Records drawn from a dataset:
■ ■ ■ ■ ■

(** [ip & 1 << (sizeof(ip) * 8 - pos - 1)]; a shift by a number that is no bit of an [int] is
    an error. *)
Definition ip_bit (ip pos : Z) : result bool :=
  if (0 <=? 32 - pos - 1) && (32 - pos - 1 <? 32) then Ret (nz (Z.land ip (u32 (Z.shiftl 1 (32 - pos - 1))))) else Stop MemError.
(** The loop from position [pos] on, [n] positions before the end of the prefix, and what
    follows it. *)
Fixpoint btrie_set (ip pos : Z) (n : nat) (port : Z) (node : prefix_node) : result (Z * prefix_node) :=
  let '(c0, c1, p) := match node with NULL => (NULL, NULL, NULL_PORT) | Node c0 c1 p => (c0, c1, p) end in
  match n with
  | O => if p =? NULL_PORT then Ret (0, Node c0 c1 port) else Ret (-1, Node c0 c1 p)
  | S n =>
      b ← ip_bit ip pos;
      if (b : bool) then r ← btrie_set ip (pos + 1) n port c1; Ret (r.1, Node c0 r.2 p)
      else r ← btrie_set ip (pos + 1) n port c0; Ret (r.1, Node r.2 c1 p)
  end.
(** Without a round of the loop, the root has to be there. *)
Definition btrie_set_prefix_port (ip prefix_len port : Z) : M prefix_node Z := fun lpm =>
  if prefix_len <? 0 then
    match lpm with
    | NULL => Stop MemError
    | Node c0 c1 p => if p =? NULL_PORT then Ret (0, Node c0 c1 port) else Ret (-1, Node c0 c1 p)
    end
  else btrie_set ip 0 (Z.to_nat prefix_len) port lpm.

(** The loop of the lookup: [k] is [pos + 1]. *)
Fixpoint btrie_get (k : nat) (ip port : Z) (node : prefix_node) : Z :=
  match k, node with
  | S pos, Node c0 c1 p =>
      let port := if p =? NULL_PORT then port else p in
      btrie_get pos ip port (if nz (Z.land ip (u32 (Z.shiftl 1 (Z.of_nat pos)))) then c1 else c0)
  | _, _ => port
  end.
Definition btrie_get_ip_port (lpm : prefix_node) (ip : Z) : result (Z * Z) :=
  let port := btrie_get 32 ip NULL_PORT lpm in
  Ret (if port =? NULL_PORT then (-1, 0) else (0, u32 port)).
#[export] Instance btrie_table : LpmTable prefix_node :=
  {| lpm_set_prefix_port := btrie_set_prefix_port; lpm_get_ip_port := btrie_get_ip_port |}.

(** ** The flat table of dpdk-lpm-da *)
Definition LONGEST_PREFIX : Z := 27.
Record entry : Type := Entry { e_port : Z; e_prefix_len : Z }.
(** The memory of [lpm_create], which is zero. *)
Abbreviation da_table := (gmap Z entry).
Definition entry_at (lpm : da_table) (i : Z) : entry := default (Entry 0 0) (lpm !! i).
Definition in_table (i : Z) : bool := (0 <=? i) && (i <? Z.shiftl 1 LONGEST_PREFIX).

■ ■ ■ ■ ■

Please, from the entries above, set down exactly the lines from the one containing "(** Without a" through the one containing "NULL => Stop MemError", and only those.

Output for this task:
(** Without a round of the loop, the root has to be there. *)
Definition btrie_set_prefix_port (ip prefix_len port : Z) : M prefix_node Z := fun lpm =>
  if prefix_len <? 0 then
    match lpm with
    | NULL => Stop MemError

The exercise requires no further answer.